Secrets, Gossip, and Gods
Title | Secrets, Gossip, and Gods PDF eBook |
Author | Paul Christopher Johnson |
Publisher | Oxford University Press, USA |
Pages | 250 |
Release | 2002 |
Genre | Language Arts & Disciplines |
ISBN | 9780195188226 |
In this wide-ranging book Paul Christopher Johnson explores the changing, hidden face of the Afro-Brazilian indigenous religion of Candomblé. Despite its importance in Brazilian society, Candomblé has received far less attention than its sister religions Vodou and Santeria. Johnson seeks to fill this void by offering a comprehensive look at the development, beliefs, and practices of Candomblé and exploring its transformation from a secret society of slaves--hidden, persecuted, and marginalized--to a public religion that is very much a part of Brazilian culture. Johnson traces this historical shift and locates the turning point in the creation of Brazilian national identity and a public sphere in the first half of the twentieth century. His major focus is on the ritual practice of secrecy in Candomblé. Like Vodou and Santeria and the African Yoruba religion from which they are descended, Candomblé features a hierarchic series of initiations, with increasing access to secret knowledge at each level. As Johnson shows, the nature and uses of secrecy evolved with the religion. First, secrecy was essential to a society that had to remain hidden from authorities. Later, when Candomblé became known and actively persecuted, its secrecy became a form of resistance as well as an exotic hidden power desired by elites.

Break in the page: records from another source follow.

(* ===== verification/RateLimit.v ===== *)
(** The fixed-window rate limiter in front of [StartAuthSession]
    ([lore-auth-inbound/src/ratelimit.rs]).  [Instant]s and the window are
    nanosecond counts; the request path and peer key are inputs. *)

From Stdlib Require Import ZArith Lia Ascii.
From stdpp Require Import base gmap strings list.
From S2P Require Import Prelude Model Status.

Definition START_AUTH_SESSION_PATH : string := "/epic_urc.UrcAuthApi/StartAuthSession".

Record Bucket := mkBucket {
  bk_start : Z;
  bk_count : nat
}.

Record Limiter := mkLimiter {
  lim_limit : nat;
  lim_window : Z
}.

(** [now.duration_since(start)] saturates at zero. *)
Definition duration_since (now start : Z) : Z := Z.max 0 (now - start).

Definition live (window now : Z) (bucket : Bucket) : bool :=
  (duration_since now (bk_start bucket) <? window)%Z.

Definition prune (buckets : gmap string Bucket) (now window : Z) : gmap string Bucket :=
  filter (λ entry, live window now entry.2 = true) buckets.

(** [Limiter::allow] at the instant [now]: the answer and the new buckets. *)
Definition allow (l : Limiter) (now : Z) (key : string) (buckets : gmap string Bucket)
    : bool * gmap string Bucket :=
  if (lim_limit l =? 0) || (lim_window l =? 0)%Z then (true, buckets) else
  let fresh :=
    (true, prune (<[key := mkBucket now 1]> buckets) now (lim_window l)) in
  match buckets !! key with
  | Some bucket =>
      if live (lim_window l) now bucket then
        if lim_limit l <=? bk_count bucket then (false, buckets)
        else (true, <[key := mkBucket (bk_start bucket) (S (bk_count bucket))]> buckets)
      else fresh
  | None => fresh
  end.

(** [RateLimitService::call]: the status it answers itself, or [None] to call the
    inner service. *)
Definition call (l : Limiter) (now : Z) (path peer_key : string) (buckets : gmap string Bucket)
    : option Status * gmap string Bucket :=
  if String.eqb path START_AUTH_SESSION_PATH then
    let '(ok, buckets') := allow l now peer_key buckets in
    (if ok then None else Some (mkStatus CodeResourceExhausted "rate limit exceeded"), buckets')
  else (None, buckets).

(** A run of the limiter over requests [(instant, peer key)]. *)
Fixpoint run (l : Limiter) (calls : list (Z * string)) (buckets : gmap string Bucket)
    : list bool :=
  match calls with
  | [] => []
  | (now, key) :: calls =>
      let '(ok, buckets') := allow l now key buckets in ok :: run l calls buckets'
  end.
(* ===== verification/SqlBase.v ===== *)
(** What the stores of the SQLite adapter share ([sqlite/mod.rs]): statements that may fail a
    constraint, transactions, secrets and the reading of user rows.  The helpers that the two
    adapters spell alike ([hash_secret], the checks of e-mail addresses and repository ids) are
    those of [MemState]. *)

From Stdlib Require Import ZArith Lia Ascii.
From stdpp Require Import base gmap strings list.
From S2P Require Import Prelude Model MemState.
From S2P Require Import SqlRows.

(** What the driver reports when a constraint of the table fails. *)
Class Sqlite := { constraint_failed : string → string }.

Definition none_if_empty (value : string) : option string :=
  let trimmed := trim value in if is_empty trimmed then None else Some trimmed.

Definition ttl_seconds (ttl : Duration) : Z := i64_saturate (dur_secs ttl).

Section Helpers.
Context `{Env} `{Sqlite}.

Definition random_secret : H Db string :=
  a <- uuid_v4 ;; b <- uuid_v4 ;; ret (as_simple a +:+ as_simple b).

(** [core_from_sql] of a failed constraint. *)
Definition core_from_constraint (table : string) : CoreError :=
  InvalidArgument ("sqlite: " +:+ constraint_failed table).

Definition require_affected (changed : nat) (not_found : CoreError) : H Db () :=
  if changed =? 0 then throw not_found else ret tt.

(** A row may enter a table when its unique columns are new and its references exist. *)
Definition insert_row {A} (table : string) (fresh references : Db → bool)
    (insert : Db → Db) : H Db A → H Db A := λ k,
  db <- get_state ;;
  if fresh db && references db then modify_state insert ;;; k
  else throw (core_from_constraint table).

(** [query_row(.. WHERE p ..).optional()?.ok_or(e)] *)
Definition query_row {A} (rows : Db → list A) (p : A → bool) (e : CoreError) : H Db A :=
  db <- get_state ;;
  ok_or (hd_error (where_ p (rows db))) e.

(** [execute(UPDATE .. SET f WHERE p)] where no constraint can fail: the rows it changed. *)
Definition update_rows {A} (rows : Db → list A) (set : (list A → list A) → Db → Db)
    (p : A → bool) (f : A → A) : H Db nat :=
  db <- get_state ;;
  modify_state (set (update_where p f)) ;;;
  ret (affected p (rows db)).

(** The same where the written values may violate a constraint: [allowed] says when they do
    not, and it is asked only if a row would change. *)
Definition update_rows_checked {A} (table : string) (rows : Db → list A)
    (set : (list A → list A) → Db → Db) (p : A → bool) (allowed : Db → bool) (f : A → A)
    : H Db nat :=
  db <- get_state ;;
  if negb (affected p (rows db) =? 0) && negb (allowed db)
  then throw (core_from_constraint table)
  else update_rows rows set p f.

(** [execute(DELETE .. WHERE p)] *)
Definition delete_rows {A} (rows : Db → list A) (set : (list A → list A) → Db → Db)
    (p : A → bool) : H Db nat :=
  db <- get_state ;;
  modify_state (set (where_ (λ r, negb (p r)))) ;;;
  ret (affected p (rows db)).

(** A transaction: dropped without [commit], as an early return does, it is rolled back. *)
Definition transaction {A} (body : H Db A) : H Db A := λ w,
  match body w with
  | (Ok a, w') => (Ok a, w')
  | (Err e, w') => (Err e, mkWorld (st w) (ticks w') (draws w'))
  end.
End Helpers.

Definition fresh_in {A} (key : A → string) (rows : list A) (k : string) : bool :=
  negb (bool_decide (k ∈ key <$> rows)).

Lemma fresh_in_true {A} (key : A → string) rows k : fresh_in key rows k = true ↔ k ∉ key <$> rows.
Proof. unfold fresh_in. by rewrite negb_true_iff, bool_decide_eq_false. Qed.

Definition user_exists (db : Db) (user_id : string) : bool := bool_decide (user_id ∈ ur_id <$> db_users db).

(** [column IS NULL] *)
Definition is_null {A} (column : option A) : bool := match column with None => true | Some _ => false end.

Definition user_from_row (r : UserRow) : User :=
  mkUser (ur_id r) (default "" (ur_primary_email r)) (default "" (ur_display_name r)) (ur_status r)
    (default 0%Z (ur_last_login_at r)).

Definition none_i64_if_zero (value : Z) : option Z := if (value =? 0)%Z then None else Some value.

Definition bool_to_i64 (value : bool) : Z := if value then 1%Z else 0%Z.

(** A nullable text column in [ORDER BY]: [NULL] comes first. *)
Definition null_first (column : option string) : list string :=
  match column with None => ["0"; ""] | Some text => ["1"; text] end.

(** [ORDER BY column] and [ORDER BY column DESC] on an integer column. *)
Definition order_by_int {A} (key : A → Z) (rows : list A) : list A :=
  sort_by (λ a b, (key a <=? key b)%Z) rows.
Definition order_by_int_desc {A} (key : A → Z) (rows : list A) : list A :=
  sort_by (λ a b, (key b <=? key a)%Z) rows.

(** * LIKE (mod.rs, accounts.rs) *)

Fixpoint escape_like (value : string) : string :=
  match value with
  | EmptyString => EmptyString
  | String c rest =>
      if Ascii.eqb c "\" || Ascii.eqb c "%" || Ascii.eqb c "_"
      then String "\" (String c (escape_like rest))
      else String c (escape_like rest)
  end.

(** The elements of a pattern [.. LIKE .. ESCAPE '\']. *)
Inductive like_item :=
  | AnyString
  | AnyCharacter
  | Byte (c : ascii).

Fixpoint like_items (pattern : string) : list like_item :=
  match pattern with
  | EmptyString => []
  | String c rest =>
      if Ascii.eqb c "\" then
        match rest with
        | EmptyString => []
        | String d rest => Byte d :: like_items rest
        end
      else if Ascii.eqb c "%" then AnyString :: like_items rest
      else if Ascii.eqb c "_" then AnyCharacter :: like_items rest
      else Byte c :: like_items rest
  end.

(** The bytes of a UTF-8 character after its first one. *)
Definition is_continuation (c : ascii) : bool :=
  let n := nat_of_ascii c in (128 <=? n) && (n <? 192).
Fixpoint skip_continuation (s : string) : string :=
  match s with
  | EmptyString => EmptyString
  | String c rest => if is_continuation c then skip_continuation rest else s
  end.

(** [LIKE] does not tell the cases of ASCII letters apart. *)
Fixpoint like_matches (items : list like_item) (s : string) : bool :=
  match items with
  | [] => is_empty s
  | AnyString :: items =>
      (fix tails (s : string) : bool :=
         like_matches items s
         || match s with EmptyString => false | String _ rest => tails rest end) s
  | AnyCharacter :: items =>
      match s with
      | EmptyString => false
      | String _ rest => like_matches items (skip_continuation rest)
      end
  | Byte c :: items =>
      match s with
      | EmptyString => false
      | String d rest => Ascii.eqb (ascii_lower c) (ascii_lower d) && like_matches items rest
      end
  end.

Definition like (value pattern : string) : bool := like_matches (like_items pattern) value.

(** * Resource ids (mod.rs) *)

Definition resource_id_from_resource (resource : Resource) : result CoreError string :=
  let repository_id :=
    if negb (is_empty (trim (r_resource_id resource)))
    then validated_lore_repository_id
           (repository_id_from_resource_id (trim (r_resource_id resource)))
    else validated_lore_repository_id (r_lore_repository_id resource) in
  match repository_id with
  | Err e => Err e
  | Ok repository_id =>
      match for_repository_id repository_id with
      | Some resource_id => Ok resource_id
      | None => Err (InvalidArgument "resource_id is required")
      end
  end.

Finally, as Candomblé became a public religion and a vital part of Brazilian culture, the debate increasingly turned away from the secrets themselves and toward their possessors. It is speech about secrets, and not the content of those secrets, that is now most important in building status, legitimacy and power in Candomblé. Offering many first hand accounts of the rites and rituals of contemporary Candomblé, this book provides insight into this influential but little-studied group, while at the same time making a valuable contribution to our understanding of the relationship between religion and society.
Atlantic Cross-currents
Title | Atlantic Cross-currents PDF eBook |
Author | Susan Z. Andrade |
Publisher | Africa World Press |
Pages | 234 |
Release | 2001 |
Genre | African literature |
ISBN | 9780865439542 |
Taken from a poem by Niyi Osumdare, Atlantic Cross Currents: Transatlantiques' was the theme of the 1993 meeting of the African Literature Association held in Guadeloupe, suggesting the movement of people, languages, cultures and ideas. The papers included in this volume are divided into three clusters, the first focusing on forms of linguistic communication and literary genres, the second on the construction of gender, memory, history and revolt against patriarchy, and the third on political change and nation-building.'
Black Theatre
Title | Black Theatre PDF eBook |
Author | Paul Carter Harrison |
Publisher | Temple University Press |
Pages | 436 |
Release | 2002-11 |
Genre | Literary Criticism |
ISBN | 9781439901151 |
An insider's view of Black theatres of the world and how they reflect their culture, concerns, and history.